What you will do
Copy out the lines of the records below, and only those lines, from the one with "f_equal; [f_equal|]; lia." through the one with "-- assert (intake", exactly as they appear.

----- Entries supplied -----

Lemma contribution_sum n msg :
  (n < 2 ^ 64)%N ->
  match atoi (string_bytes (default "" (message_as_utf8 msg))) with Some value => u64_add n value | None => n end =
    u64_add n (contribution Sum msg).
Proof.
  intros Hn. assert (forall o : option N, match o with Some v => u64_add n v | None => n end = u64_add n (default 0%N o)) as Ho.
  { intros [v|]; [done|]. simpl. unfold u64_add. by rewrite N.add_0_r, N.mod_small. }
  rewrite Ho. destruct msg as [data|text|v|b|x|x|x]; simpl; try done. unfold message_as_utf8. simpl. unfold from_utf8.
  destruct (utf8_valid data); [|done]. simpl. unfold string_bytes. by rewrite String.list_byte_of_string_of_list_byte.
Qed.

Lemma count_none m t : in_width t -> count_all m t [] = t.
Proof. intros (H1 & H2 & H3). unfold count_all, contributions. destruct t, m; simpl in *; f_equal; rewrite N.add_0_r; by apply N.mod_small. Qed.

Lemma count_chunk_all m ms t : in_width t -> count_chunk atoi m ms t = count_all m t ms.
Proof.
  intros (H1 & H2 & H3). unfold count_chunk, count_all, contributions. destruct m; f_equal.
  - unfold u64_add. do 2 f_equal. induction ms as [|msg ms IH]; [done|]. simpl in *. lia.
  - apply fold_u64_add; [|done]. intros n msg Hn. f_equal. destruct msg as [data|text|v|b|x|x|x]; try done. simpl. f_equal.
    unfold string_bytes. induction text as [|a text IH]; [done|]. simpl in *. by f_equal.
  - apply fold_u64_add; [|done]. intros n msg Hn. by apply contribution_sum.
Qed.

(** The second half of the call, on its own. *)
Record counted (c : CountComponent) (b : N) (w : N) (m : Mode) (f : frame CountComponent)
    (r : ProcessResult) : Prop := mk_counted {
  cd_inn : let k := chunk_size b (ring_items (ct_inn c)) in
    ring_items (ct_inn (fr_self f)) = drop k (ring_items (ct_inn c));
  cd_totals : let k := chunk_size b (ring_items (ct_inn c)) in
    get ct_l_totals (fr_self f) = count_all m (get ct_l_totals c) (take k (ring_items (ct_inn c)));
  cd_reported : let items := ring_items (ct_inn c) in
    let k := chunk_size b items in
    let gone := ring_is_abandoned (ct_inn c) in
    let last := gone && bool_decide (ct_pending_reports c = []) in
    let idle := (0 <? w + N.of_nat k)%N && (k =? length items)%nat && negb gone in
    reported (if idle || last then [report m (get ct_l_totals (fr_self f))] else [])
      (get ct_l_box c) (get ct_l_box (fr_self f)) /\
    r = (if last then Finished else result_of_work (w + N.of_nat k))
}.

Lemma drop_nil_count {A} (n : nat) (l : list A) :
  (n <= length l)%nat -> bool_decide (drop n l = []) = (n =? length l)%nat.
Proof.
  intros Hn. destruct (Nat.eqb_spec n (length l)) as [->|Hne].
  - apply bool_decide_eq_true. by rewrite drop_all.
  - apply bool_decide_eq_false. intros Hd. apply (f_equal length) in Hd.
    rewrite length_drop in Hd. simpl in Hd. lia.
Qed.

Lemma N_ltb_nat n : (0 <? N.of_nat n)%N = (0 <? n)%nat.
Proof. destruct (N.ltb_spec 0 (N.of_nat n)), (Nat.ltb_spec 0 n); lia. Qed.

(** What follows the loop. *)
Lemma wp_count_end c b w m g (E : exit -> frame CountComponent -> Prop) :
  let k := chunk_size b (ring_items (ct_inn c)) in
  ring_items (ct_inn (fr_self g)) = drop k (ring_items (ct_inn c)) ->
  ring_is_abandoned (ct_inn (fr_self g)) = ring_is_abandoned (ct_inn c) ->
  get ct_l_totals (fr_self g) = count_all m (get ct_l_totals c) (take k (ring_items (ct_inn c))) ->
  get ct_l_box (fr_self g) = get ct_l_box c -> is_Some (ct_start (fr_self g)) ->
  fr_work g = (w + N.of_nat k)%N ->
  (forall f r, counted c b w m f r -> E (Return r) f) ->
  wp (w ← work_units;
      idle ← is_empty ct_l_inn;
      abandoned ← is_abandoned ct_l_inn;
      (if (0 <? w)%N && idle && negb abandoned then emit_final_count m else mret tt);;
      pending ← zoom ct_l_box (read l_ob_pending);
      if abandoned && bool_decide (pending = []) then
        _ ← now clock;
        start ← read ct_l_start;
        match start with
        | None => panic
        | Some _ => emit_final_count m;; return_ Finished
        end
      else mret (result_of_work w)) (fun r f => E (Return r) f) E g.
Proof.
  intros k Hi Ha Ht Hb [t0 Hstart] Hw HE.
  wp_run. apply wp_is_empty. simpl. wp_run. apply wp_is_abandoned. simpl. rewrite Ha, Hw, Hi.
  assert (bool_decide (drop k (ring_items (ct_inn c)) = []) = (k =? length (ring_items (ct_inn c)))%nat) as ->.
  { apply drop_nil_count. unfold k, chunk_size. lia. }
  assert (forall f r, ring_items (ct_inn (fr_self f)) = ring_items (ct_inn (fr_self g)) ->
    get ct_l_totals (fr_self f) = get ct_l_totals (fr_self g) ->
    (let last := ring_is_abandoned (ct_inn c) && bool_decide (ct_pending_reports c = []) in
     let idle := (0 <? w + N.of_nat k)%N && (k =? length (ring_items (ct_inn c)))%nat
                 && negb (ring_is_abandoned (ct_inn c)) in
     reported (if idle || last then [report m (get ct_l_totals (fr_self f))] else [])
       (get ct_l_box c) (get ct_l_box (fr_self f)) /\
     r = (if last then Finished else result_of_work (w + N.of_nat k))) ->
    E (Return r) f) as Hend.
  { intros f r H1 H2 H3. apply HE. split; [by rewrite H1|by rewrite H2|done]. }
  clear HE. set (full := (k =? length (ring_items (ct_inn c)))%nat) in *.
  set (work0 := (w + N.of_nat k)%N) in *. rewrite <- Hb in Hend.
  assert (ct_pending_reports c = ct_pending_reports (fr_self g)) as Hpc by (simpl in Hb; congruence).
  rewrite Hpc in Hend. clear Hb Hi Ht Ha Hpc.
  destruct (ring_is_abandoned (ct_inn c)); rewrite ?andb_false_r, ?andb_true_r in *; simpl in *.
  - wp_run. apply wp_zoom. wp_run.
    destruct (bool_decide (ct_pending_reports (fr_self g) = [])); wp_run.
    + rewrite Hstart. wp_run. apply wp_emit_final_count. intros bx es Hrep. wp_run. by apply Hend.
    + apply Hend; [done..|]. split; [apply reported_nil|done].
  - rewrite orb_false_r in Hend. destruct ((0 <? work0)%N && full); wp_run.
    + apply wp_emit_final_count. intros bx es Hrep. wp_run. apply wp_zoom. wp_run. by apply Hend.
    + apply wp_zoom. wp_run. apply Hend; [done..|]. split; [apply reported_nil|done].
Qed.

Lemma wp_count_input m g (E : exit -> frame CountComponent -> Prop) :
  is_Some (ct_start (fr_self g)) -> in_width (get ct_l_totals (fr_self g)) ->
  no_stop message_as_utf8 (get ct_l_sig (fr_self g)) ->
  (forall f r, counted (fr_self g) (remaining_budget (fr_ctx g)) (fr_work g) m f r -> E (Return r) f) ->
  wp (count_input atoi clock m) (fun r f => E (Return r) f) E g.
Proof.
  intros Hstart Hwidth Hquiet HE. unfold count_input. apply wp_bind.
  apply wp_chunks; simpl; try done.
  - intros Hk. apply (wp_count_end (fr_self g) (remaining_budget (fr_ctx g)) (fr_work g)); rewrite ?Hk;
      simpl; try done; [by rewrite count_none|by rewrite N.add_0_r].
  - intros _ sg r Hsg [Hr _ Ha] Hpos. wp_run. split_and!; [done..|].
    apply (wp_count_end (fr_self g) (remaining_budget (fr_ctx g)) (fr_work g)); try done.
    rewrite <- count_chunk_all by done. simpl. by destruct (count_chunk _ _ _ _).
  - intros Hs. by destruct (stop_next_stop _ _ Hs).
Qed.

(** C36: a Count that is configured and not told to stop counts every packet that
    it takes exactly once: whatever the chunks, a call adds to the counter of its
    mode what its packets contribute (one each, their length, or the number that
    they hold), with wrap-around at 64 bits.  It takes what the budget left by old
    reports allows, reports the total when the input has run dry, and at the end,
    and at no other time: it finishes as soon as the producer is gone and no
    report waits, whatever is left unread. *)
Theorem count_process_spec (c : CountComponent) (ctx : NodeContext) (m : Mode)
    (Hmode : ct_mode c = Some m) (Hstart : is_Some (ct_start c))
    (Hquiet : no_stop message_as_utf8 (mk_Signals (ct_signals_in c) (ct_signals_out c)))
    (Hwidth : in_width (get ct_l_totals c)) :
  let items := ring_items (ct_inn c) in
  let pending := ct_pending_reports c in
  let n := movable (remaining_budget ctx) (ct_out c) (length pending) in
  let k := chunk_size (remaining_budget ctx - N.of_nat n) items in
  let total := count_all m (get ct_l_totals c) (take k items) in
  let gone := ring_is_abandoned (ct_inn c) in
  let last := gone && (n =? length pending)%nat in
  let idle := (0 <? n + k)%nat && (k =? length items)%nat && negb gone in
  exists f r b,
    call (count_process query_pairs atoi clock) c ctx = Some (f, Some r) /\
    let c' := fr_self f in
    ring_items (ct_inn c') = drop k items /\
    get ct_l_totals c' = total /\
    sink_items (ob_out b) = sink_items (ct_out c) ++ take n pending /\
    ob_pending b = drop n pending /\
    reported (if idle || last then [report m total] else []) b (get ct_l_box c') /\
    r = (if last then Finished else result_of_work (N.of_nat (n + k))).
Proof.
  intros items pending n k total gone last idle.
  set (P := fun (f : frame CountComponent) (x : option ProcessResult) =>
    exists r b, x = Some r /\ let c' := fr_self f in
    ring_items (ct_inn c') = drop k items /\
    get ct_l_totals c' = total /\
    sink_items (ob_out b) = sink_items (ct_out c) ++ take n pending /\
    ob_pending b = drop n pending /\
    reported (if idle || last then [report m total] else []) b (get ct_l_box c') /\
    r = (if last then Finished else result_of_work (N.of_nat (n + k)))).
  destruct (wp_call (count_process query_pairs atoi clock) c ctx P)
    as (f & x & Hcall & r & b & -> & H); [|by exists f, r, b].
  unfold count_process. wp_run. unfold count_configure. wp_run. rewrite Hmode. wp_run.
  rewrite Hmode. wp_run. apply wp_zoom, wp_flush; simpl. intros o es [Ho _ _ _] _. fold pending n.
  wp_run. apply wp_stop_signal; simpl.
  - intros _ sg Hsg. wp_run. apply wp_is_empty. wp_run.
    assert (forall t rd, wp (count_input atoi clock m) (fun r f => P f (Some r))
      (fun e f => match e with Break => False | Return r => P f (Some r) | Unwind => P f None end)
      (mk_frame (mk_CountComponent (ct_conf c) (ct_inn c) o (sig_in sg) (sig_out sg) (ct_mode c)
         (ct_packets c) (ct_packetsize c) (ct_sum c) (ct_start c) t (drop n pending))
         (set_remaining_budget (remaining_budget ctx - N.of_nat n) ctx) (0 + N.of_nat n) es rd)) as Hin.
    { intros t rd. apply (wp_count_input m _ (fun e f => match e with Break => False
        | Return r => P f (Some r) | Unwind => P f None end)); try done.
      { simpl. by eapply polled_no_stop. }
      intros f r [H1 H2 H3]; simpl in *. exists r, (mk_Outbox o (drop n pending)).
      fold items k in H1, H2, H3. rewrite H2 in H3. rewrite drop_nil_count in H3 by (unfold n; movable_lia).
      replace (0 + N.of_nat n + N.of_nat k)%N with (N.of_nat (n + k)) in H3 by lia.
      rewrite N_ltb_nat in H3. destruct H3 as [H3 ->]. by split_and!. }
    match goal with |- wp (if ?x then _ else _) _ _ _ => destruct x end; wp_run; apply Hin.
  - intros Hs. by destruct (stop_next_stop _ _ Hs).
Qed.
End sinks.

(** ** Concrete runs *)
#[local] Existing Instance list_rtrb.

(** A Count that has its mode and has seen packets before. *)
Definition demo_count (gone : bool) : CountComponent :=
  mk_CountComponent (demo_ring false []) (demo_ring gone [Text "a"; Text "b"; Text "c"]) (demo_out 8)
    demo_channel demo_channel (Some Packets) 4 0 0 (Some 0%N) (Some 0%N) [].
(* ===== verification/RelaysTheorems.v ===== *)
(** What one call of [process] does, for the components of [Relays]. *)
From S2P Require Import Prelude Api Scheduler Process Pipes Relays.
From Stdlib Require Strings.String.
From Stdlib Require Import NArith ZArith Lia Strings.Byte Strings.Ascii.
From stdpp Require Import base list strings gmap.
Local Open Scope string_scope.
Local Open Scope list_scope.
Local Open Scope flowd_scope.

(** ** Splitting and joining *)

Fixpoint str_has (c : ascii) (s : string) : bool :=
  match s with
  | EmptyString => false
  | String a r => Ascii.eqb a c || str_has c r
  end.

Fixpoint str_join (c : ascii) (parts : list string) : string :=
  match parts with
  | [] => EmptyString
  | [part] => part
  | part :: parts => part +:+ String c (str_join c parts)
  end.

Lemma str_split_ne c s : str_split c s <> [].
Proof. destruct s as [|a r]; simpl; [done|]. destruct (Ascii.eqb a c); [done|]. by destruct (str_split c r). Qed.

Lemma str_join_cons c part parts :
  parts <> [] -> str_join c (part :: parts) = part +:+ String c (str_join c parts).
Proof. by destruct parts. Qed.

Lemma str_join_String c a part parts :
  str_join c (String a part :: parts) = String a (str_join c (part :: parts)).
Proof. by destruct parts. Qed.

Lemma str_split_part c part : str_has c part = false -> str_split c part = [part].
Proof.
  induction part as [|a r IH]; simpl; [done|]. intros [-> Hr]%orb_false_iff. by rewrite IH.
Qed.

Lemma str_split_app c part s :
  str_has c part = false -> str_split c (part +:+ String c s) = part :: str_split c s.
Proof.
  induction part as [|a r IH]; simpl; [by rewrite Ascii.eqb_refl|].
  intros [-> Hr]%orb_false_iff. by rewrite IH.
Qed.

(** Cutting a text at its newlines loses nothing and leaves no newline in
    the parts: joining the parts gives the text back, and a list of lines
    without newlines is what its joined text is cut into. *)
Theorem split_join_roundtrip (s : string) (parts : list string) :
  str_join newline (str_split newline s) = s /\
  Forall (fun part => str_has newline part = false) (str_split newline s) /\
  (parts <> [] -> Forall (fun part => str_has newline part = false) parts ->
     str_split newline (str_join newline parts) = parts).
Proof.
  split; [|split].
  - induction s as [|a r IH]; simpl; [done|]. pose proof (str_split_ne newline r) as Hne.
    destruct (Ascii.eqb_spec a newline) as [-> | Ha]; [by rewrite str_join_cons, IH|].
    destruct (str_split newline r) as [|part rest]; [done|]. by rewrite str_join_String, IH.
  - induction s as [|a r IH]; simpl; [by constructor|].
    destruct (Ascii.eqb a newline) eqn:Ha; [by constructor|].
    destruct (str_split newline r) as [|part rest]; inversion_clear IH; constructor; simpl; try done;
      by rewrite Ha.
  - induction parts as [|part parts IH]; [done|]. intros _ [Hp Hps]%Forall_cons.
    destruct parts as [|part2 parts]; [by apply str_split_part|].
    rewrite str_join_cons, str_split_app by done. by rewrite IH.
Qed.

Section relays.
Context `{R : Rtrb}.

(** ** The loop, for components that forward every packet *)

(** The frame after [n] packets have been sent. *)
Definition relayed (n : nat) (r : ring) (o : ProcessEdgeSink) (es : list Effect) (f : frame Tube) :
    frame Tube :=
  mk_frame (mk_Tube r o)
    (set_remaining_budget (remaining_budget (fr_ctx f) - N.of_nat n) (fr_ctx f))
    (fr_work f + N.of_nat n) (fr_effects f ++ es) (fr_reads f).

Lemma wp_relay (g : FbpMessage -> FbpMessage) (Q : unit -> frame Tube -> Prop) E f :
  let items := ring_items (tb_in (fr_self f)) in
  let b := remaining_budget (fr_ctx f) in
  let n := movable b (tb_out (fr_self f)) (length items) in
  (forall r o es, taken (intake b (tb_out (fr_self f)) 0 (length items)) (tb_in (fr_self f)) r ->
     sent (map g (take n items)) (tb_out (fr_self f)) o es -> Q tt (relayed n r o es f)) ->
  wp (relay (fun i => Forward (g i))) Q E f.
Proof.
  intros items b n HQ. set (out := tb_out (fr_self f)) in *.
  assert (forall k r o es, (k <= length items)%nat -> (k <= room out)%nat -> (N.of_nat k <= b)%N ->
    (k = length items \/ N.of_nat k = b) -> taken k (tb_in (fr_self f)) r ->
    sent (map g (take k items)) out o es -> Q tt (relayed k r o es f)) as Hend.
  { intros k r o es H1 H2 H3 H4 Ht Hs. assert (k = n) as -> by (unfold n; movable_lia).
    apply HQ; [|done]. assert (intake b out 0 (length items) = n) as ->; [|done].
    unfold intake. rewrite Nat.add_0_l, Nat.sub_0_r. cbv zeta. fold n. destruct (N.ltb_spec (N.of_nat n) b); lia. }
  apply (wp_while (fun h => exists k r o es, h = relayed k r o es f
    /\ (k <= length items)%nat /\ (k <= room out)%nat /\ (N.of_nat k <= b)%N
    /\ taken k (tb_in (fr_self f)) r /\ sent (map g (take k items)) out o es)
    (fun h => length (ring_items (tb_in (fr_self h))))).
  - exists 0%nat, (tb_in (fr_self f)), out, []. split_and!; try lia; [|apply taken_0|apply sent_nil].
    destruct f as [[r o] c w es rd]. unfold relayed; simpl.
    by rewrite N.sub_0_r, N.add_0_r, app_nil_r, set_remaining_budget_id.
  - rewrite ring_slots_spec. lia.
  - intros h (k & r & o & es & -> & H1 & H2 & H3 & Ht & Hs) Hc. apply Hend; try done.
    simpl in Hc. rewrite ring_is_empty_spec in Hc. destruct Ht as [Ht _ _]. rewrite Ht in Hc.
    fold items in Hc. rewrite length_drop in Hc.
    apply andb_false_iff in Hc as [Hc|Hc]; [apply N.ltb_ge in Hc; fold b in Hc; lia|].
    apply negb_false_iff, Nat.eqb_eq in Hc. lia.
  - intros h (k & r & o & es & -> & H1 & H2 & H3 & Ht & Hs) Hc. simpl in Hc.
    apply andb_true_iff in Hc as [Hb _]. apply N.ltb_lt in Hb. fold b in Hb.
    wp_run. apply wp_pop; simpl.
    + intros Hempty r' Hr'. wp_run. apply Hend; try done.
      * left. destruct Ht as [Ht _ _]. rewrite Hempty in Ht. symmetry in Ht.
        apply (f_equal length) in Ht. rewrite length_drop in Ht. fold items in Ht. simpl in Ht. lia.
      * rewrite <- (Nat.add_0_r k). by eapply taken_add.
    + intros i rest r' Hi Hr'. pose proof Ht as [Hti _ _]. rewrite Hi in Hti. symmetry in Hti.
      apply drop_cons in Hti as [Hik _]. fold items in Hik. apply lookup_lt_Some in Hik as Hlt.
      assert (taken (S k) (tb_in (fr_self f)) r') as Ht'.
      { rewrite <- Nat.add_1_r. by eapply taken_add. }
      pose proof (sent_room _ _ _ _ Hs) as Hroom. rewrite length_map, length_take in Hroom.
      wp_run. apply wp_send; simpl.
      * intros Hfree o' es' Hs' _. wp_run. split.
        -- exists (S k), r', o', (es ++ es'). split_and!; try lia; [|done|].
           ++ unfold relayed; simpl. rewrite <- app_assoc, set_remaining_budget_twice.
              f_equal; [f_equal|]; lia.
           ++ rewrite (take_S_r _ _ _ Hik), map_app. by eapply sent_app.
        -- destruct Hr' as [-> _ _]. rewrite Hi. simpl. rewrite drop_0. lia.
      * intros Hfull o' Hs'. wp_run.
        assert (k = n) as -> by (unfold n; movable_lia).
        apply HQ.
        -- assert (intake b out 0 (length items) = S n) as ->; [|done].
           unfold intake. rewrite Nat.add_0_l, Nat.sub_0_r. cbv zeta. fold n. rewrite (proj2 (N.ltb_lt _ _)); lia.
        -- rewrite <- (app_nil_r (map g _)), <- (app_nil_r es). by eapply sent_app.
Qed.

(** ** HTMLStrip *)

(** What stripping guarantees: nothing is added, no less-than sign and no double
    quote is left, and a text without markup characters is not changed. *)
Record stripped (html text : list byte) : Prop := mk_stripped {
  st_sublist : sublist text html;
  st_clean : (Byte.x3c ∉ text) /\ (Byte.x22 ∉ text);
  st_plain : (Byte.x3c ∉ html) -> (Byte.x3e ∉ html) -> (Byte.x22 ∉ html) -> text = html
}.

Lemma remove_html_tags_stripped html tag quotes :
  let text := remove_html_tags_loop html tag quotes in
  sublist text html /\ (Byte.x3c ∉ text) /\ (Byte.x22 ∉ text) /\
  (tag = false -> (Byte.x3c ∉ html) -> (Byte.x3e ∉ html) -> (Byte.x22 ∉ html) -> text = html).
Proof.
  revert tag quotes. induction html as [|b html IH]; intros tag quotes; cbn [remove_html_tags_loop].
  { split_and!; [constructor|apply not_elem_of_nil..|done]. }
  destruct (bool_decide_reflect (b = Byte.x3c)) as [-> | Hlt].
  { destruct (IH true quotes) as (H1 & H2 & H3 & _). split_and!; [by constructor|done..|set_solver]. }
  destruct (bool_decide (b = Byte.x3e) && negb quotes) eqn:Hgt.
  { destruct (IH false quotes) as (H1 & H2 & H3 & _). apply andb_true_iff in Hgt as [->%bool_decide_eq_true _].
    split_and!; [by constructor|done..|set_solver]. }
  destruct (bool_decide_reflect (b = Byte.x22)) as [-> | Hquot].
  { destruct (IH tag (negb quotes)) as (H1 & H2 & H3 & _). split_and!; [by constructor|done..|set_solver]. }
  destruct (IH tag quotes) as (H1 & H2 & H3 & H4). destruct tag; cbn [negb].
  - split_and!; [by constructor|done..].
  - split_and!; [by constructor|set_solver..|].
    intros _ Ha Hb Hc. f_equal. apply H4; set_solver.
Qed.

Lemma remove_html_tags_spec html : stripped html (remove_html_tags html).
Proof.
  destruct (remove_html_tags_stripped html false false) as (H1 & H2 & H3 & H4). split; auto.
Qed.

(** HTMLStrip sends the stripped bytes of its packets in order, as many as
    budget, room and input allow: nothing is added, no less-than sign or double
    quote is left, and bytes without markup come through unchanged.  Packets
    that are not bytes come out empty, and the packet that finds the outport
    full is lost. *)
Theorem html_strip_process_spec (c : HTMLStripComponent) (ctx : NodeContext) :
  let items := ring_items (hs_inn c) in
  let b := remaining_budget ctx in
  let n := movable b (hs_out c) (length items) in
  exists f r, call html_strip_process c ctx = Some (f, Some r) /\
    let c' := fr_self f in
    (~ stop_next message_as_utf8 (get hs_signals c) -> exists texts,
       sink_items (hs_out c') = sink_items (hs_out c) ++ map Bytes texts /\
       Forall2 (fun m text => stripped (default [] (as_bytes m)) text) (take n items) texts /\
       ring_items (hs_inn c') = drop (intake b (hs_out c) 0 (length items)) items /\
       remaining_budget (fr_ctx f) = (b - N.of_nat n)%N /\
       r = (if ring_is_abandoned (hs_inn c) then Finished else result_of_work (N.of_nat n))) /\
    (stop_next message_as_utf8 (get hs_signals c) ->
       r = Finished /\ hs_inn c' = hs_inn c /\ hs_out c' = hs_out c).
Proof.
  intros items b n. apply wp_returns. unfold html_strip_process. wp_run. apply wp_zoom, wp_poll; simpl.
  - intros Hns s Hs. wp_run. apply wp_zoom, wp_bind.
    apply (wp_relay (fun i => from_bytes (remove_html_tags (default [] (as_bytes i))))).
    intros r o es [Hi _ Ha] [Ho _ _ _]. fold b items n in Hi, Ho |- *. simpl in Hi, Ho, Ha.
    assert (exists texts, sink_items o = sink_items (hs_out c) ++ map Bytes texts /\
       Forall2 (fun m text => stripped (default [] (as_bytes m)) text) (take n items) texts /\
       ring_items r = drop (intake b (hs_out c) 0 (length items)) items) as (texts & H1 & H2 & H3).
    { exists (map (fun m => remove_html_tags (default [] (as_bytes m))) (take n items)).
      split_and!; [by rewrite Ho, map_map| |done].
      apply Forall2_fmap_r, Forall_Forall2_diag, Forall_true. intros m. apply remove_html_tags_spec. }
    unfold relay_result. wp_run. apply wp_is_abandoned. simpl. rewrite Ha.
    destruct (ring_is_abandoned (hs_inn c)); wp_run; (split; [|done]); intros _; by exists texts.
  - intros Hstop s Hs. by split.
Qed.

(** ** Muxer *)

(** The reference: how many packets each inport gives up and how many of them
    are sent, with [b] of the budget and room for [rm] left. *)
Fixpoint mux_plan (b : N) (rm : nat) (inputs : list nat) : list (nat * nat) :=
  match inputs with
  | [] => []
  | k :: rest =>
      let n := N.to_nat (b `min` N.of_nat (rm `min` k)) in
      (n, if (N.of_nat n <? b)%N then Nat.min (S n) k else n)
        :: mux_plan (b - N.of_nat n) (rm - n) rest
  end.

-----

Output for this task
              f_equal; [f_equal|]; lia.
           ++ rewrite (take_S_r _ _ _ Hik), map_app. by eapply sent_app.
        -- destruct Hr' as [-> _ _]. rewrite Hi. simpl. rewrite drop_0. lia.
      * intros Hfull o' Hs'. wp_run.
        assert (k = n) as -> by (unfold n; movable_lia).
        apply HQ.
        -- assert (intake b out 0 (length items) = S n) as ->; [|done].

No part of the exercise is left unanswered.